╭─ Given entries

(** C8: on the document of the end-to-end example the run prints the one
    line [cat|A small domesticated feline] and returns an empty list. *)
Theorem end_to_end_example
    {uc : UnicodeCase} (fs : filesystem) (path : pystr) :
  fs path = inr Samples.cat_doc ->
  extract_word_defs fs path [] =
  ([u "cat|A small domesticated feline"], Returned []).
Proof.
  intros H. unfold extract_word_defs.
  rewrite (try_block_loaded fs path [] H).
  assert (El : str_lower (u "Cat") = u "cat")
    by (rewrite str_lower_ascii; reflexivity).
  assert (T : traverse Samples.cat_doc []
              = ([u "cat|A small domesticated feline"], Ok tt)).
  { unfold traverse. simpl Py.values. rewrite bind_lift_ok.
    simpl List.map. rewrite for_each_cons.
    rewrite (@process_entry_run _ Samples.cat_entry_1 (JStr (u "Cat"))
               (JList [ Samples.meaning "a small domesticated feline";
                        Samples.empty_def ])
               [ Samples.meaning "a small domesticated feline";
                 Samples.empty_def ] []
               eq_refl eq_refl eq_refl eq_refl eq_refl).
    rewrite for_each_cons.
    rewrite (@process_meaning_print _ (u "Cat")
               (Samples.meaning "a small domesticated feline")
               97%N (u " small domesticated feline") [] eq_refl).
    rewrite El, (str_upper_ascii_char (c := 97%N)) by reflexivity.
    reflexivity. }
  rewrite T. reflexivity.
Qed.

Lemma end_to_end_example_witness :
  extract_word_defs (single_file Samples.path Samples.cat_doc) Samples.path [] =
  ([u "cat|A small domesticated feline"], Returned []).
Proof.
  apply (@end_to_end_example excerpt_case
           (single_file Samples.path Samples.cat_doc) Samples.path).
  reflexivity.
Defined.

(** C10: the run is a function of the sequence of values of the document.
    Two documents with the same values in the same order, under whatever
    keys and loaded from whatever paths, give the same printed output and
    the same returned value; in particular two runs over one document do. *)
Theorem output_depends_on_values_only
    {uc : UnicodeCase} (fs1 fs2 : filesystem) (path1 path2 : pystr)
    (d1 d2 : pydict) (out : stdout) :
  fs1 path1 = inr (JDict d1) -> fs2 path2 = inr (JDict d2) ->
  List.map snd d1 = List.map snd d2 ->
  extract_word_defs fs1 path1 out = extract_word_defs fs2 path2 out.
Proof.
  intros H1 H2 Hv. unfold extract_word_defs.
  rewrite (try_block_loaded fs1 path1 out H1),
          (try_block_loaded fs2 path2 out H2).
  unfold traverse, Py.values. rewrite !bind_lift_ok, Hv. reflexivity.
Qed.

Lemma output_depends_on_values_only_witness :
  extract_word_defs (single_file Samples.path Samples.cat_doc) Samples.path []
  = extract_word_defs (single_file (u "other.json") Samples.cat_doc_rekeyed)
      (u "other.json") [].
Proof.
  apply (@output_depends_on_values_only excerpt_case
           (single_file Samples.path Samples.cat_doc)
           (single_file (u "other.json") Samples.cat_doc_rekeyed)
           Samples.path (u "other.json")
           [ (u "1", Samples.cat_entry_1); (u "2", Samples.cat_entry_2) ]
           [ (u "first", Samples.cat_entry_1); (u "second", Samples.cat_entry_2) ]
           []); reflexivity.
Defined.

(** * Further properties of the routine *)

(** ** Documents of the documented shape *)

Section WellShaped.
Context {uc : UnicodeCase}.



End WellShaped.



(** ** Order of processing *)

Lemma traverse_app {uc : UnicodeCase} (d1 d2 : pydict) (out : stdout) :
  traverse (JDict (d1 ++ d2)) out
  = match traverse (JDict d1) out with
    | (out', Ok _) => traverse (JDict d2) out'
    | (out', Raise e) => (out', Raise e)
    end.
Proof.
  unfold traverse, Py.values. rewrite !bind_lift_ok, map_app.
  apply for_each_app.
Qed.

(** X2: entries are processed in document order and the first failure ends
    the traversal.  When the traversal of a prefix of the document succeeds,
    the whole document prints the prefix's lines and goes on with the rest;
    when it raises, the whole document prints the same lines and raises the
    same exception, whatever follows. *)
Theorem traverse_prefix
    {uc : UnicodeCase} (d1 d2 : pydict) (out : stdout) :
  (forall lines,
     traverse (JDict d1) out = (lines, Ok tt) ->
     traverse (JDict (d1 ++ d2)) out = traverse (JDict d2) lines) /\
  (forall lines e,
     traverse (JDict d1) out = (lines, Raise e) ->
     traverse (JDict (d1 ++ d2)) out = (lines, Raise e)).
Proof.
  split.
  - intros lines H. rewrite traverse_app, H. reflexivity.
  - intros lines e H. rewrite traverse_app, H. reflexivity.
Qed.

Lemma traverse_prefix_witness :
  traverse (JDict ([(u "1", Samples.cat_entry_1)]
                     ++ [(u "2", Samples.cat_entry_2)])) []
  = traverse (JDict [(u "2", Samples.cat_entry_2)])
      [u "cat|A small domesticated feline"].
Proof.
  apply (proj1 (@traverse_prefix excerpt_case
                  [(u "1", Samples.cat_entry_1)]
                  [(u "2", Samples.cat_entry_2)] [])).
  reflexivity.
Defined.

(** ** Documents and entries that are not mappings *)

(** X3: when the file parses to anything but an object (a list, a string,
    a number, a boolean, null), the run prints the one line
    [Error processing file: 'T' object has no attribute 'values'], with [T]
    the type of the value, and returns the empty list. *)
Theorem top_level_not_a_mapping
    {uc : UnicodeCase} (fs : filesystem) (path : pystr) (data : json) :
  fs path = inr data -> is_dict data = false ->
  extract_word_defs fs path []
  = ([u "Error processing file: '" ++ type_name data
        ++ u "' object has no attribute 'values'"],
     Returned []).
Proof.
  intros Hfs Hd. unfold extract_word_defs.
  rewrite (try_block_loaded fs path [] Hfs).
  destruct data; try discriminate Hd; reflexivity.
Qed.

Lemma top_level_not_a_mapping_witness :
  extract_word_defs (single_file Samples.path (JList [Samples.cat_entry_1]))
    Samples.path []
  = ([u "Error processing file: '" ++ type_name (JList [Samples.cat_entry_1])
        ++ u "' object has no attribute 'values'"],
     Returned []).
Proof.
  apply (@top_level_not_a_mapping excerpt_case
           (single_file Samples.path (JList [Samples.cat_entry_1]))
           Samples.path (JList [Samples.cat_entry_1])); reflexivity.
Defined.

(** X4: an entry that is not a mapping is not skipped, even when it is null
    or empty: [entry.get] raises before the guard is reached.  The run
    prints the lines of the entries before it, then the diagnostic
    ['T' object has no attribute 'get'], and nothing of the entries after
    it. *)
Theorem entry_not_a_mapping
    {uc : UnicodeCase} (fs : filesystem) (path : pystr)
    (before after : pydict) (key : pystr) (entry : json) (lines : stdout) :
  fs path = inr (JDict (before ++ (key, entry) :: after)) ->
  is_dict entry = false ->
  traverse (JDict before) [] = (lines, Ok tt) ->
  extract_word_defs fs path []
  = (lines ++ [u "Error processing file: '" ++ type_name entry
                 ++ u "' object has no attribute 'get'"],
     Returned []).
Proof.
  intros Hfs Hd Hb. unfold extract_word_defs.
  rewrite (try_block_loaded fs path [] Hfs).
  rewrite traverse_app, Hb.
  unfold traverse, Py.values. rewrite bind_lift_ok. simpl List.map.
  rewrite for_each_cons.
  assert (E : process_entry entry lines = (lines, Raise (no_attribute entry "get"))).
  { destruct entry; try discriminate Hd; reflexivity. }
  rewrite E. cbv iota beta.
  change (is_Exception (no_attribute entry "get")) with true. cbv iota.
  rewrite print_diagnostic.
  destruct entry; try discriminate Hd; reflexivity.
Qed.

Lemma entry_not_a_mapping_witness :
  extract_word_defs (single_file Samples.path (JDict Samples.null_entry_doc))
    Samples.path []
  = ([u "cat|A small domesticated feline"]
       ++ [u "Error processing file: '" ++ type_name JNull
             ++ u "' object has no attribute 'get'"],
     Returned []).
Proof.
  apply (@entry_not_a_mapping excerpt_case
           (single_file Samples.path (JDict Samples.null_entry_doc))
           Samples.path
           [(u "1", Samples.cat_entry_1)] [(u "3", Samples.cat_entry_1)]
           (u "2") JNull [u "cat|A small domesticated feline"]);
    reflexivity.
Defined.

(** ** Values of unexpected type inside an entry *)

Section Unexpected.
Context {uc : UnicodeCase}.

╰─

- **About this task**: Copy out precisely the lines from the line with "eq_refl eq_refl eq_refl" to the line with "Theorem output_depends_on_values_only" in the material above, including those two lines and omitting all the rest.

- **Written response**:
               eq_refl eq_refl eq_refl eq_refl eq_refl).
    rewrite for_each_cons.
    rewrite (@process_meaning_print _ (u "Cat")
               (Samples.meaning "a small domesticated feline")
               97%N (u " small domesticated feline") [] eq_refl).
    rewrite El, (str_upper_ascii_char (c := 97%N)) by reflexivity.
    reflexivity. }
  rewrite T. reflexivity.
Qed.

Lemma end_to_end_example_witness :
  extract_word_defs (single_file Samples.path Samples.cat_doc) Samples.path [] =
  ([u "cat|A small domesticated feline"], Returned []).
Proof.
  apply (@end_to_end_example excerpt_case
           (single_file Samples.path Samples.cat_doc) Samples.path).
  reflexivity.
Defined.

(** C10: the run is a function of the sequence of values of the document.
    Two documents with the same values in the same order, under whatever
    keys and loaded from whatever paths, give the same printed output and
    the same returned value; in particular two runs over one document do. *)
Theorem output_depends_on_values_only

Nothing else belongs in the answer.